Some days are just not like all the rest. They can be different from all others for just one person, for a family, for a whole country, and sometimes for the whole world. Days worth remembering can be happy days or they can be sad days.
Often, good things happen even on sad days.
Today, on September 11, 2001, something terrible happened in New York City. You have probably heard people say, “Never forget.” On the world’s clock 18 years ago, time stopped for some people. The details aren’t quite as important as the feelings and the memories that people have of that day. It started much like any other, with families waking up, having breakfast, and getting ready to go to work, or to school, to take a trip, or to have fun with friends.
But then it all changed — and it changed very quickly from a normal day to one that would be remembered in a very different way. In New York City, and in Washington, D.C., and in a field in Connecticut, four separate airplanes crashed, three of them into buildings filled with people. Many people in those planes and in those buildings died.
It was, and it still is, a very sad day.
Your parents and grandparents who lived through that day and the weeks that followed have many different reasons for wanting to remember. Some want to honor their friends and family members. Others want our country to remember, so that nothing like this will happen again. Some look at the day as a piece of history that ought to be studied. Nothing quite like it had ever happened before.

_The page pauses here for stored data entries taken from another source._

(** C5, amended.  Merging the thread tables in any order gives, for every
    key, the same count and, as numbers, the same minimum and maximum; for
    these fields the reduction is associative and commutative.  The sum is
    the float sum of the tables' sums in merge order, which rounds
    differently in different orders.  The same holds of two runs of the
    program whose threads take the lock in different orders. *)
Theorem merge_order {M : UnorderedMap} :
  (forall (ts ts' : list umap) (k : key),
     Permutation ts ts' ->
     stats_agree (um_find k (merge_tables ts um_empty))
                 (um_find k (merge_tables ts' um_empty))) /\
  (forall (ts : list umap) (k : key) (s : locationData),
     um_find k (merge_tables ts um_empty) = Some s ->
     total s = running_sum (F32.of_Z 0) (map total (entries_of k ts))) /\
  (forall data num_threads schedule schedule' loc_data loc_data' (k : key),
     Permutation schedule schedule' ->
     run_threads data num_threads schedule = Some loc_data ->
     run_threads data num_threads schedule' = Some loc_data' ->
     stats_agree (um_find k loc_data) (um_find k loc_data')).
Proof.
  split; [|split].
  - intros ts ts' k. apply ThreadFacts.merge_tables_perm.
  - intros ts k s. apply ThreadFacts.merge_tables_total.
  - intros data n schedule schedule' g g' k Hperm Hg Hg'.
    apply ThreadFacts.run_threads_tables in Hg, Hg'.
    destruct Hg as [_ [ts [Hts ->]]]. destruct Hg' as [_ [ts' [Hts' ->]]].
    apply ThreadFacts.merge_tables_perm. apply ThreadFacts.map_Some_perm.
    rewrite <- Hts, <- Hts'. now apply Permutation_map.
Qed.

Lemma merge_order_witness :
  let t1 := um_modify (bytes "A") (update_stats F32.one) um_empty in
  let t2 := um_modify (bytes "A") (update_stats F32.ten) um_empty in
  stats_agree (um_find (bytes "A") (merge_tables [t1; t2] um_empty))
              (um_find (bytes "A") (merge_tables [t2; t1] um_empty)).
Proof.
  intros t1 t2.
  apply (proj1 merge_order [t1; t2] [t2; t1] (bytes "A")).
  apply perm_swap.
Defined.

It was a sad day. But it was also a time when many strangers helped and hugged one another, and when an entire city, a whole country, and most of the world came together in shock and sadness, and almost immediately began to take steps that would prevent something similar from happening again.
If you feel like crying today as you hear some of the stories, or if you don’t understand why all adults can’t just agree that it’s over and move on, or if it makes you afraid in some secret place in your head that something bad might happen to you, know that you are not alone. Adults sometimes feel all those things too. Everyone does!
The truth is that people sometimes act badly, and life can be cruel. But more often, when truly terrible things happen, most people react differently; they act in really good ways. They try hard to keep others safe and to make them feel better. That is exactly what happened on this day 18 years ago. Some very normal people almost became superheroes on that day.
The adults who lived through 9-11 are getting older now. But their children, and the children whose fathers or mothers, aunts and uncles, grandparents, neighbors and friends were hurt or killed on 9-11, are growing up, and they continue to help other people and to help mend the world in ways they might not have done otherwise.
That’s what we should remember. So, when you hear those words, “Never forget,” know that sadness has another side, and hope and goodness really do exist.
It’s okay to remember the sadness of 9-11, but we can all go on, working to make all tomorrows better, brighter and happier for us all.
Note: What prompted this? I heard this morning from my grandson’s mother that he had a “pretty emotional reaction” to a morning radio show mention of losing friends on 9-11. She also noted that her memory of that day centers on morality and resiliency, and that she would share this video with him. I’ll share it too, for anyone else who needs something inspiring and uplifting today.
Also see: A Moment in Time, Another Year Has Passed, and September 12, the day after.
To my grandson and all children of the world, NEVER FORGET.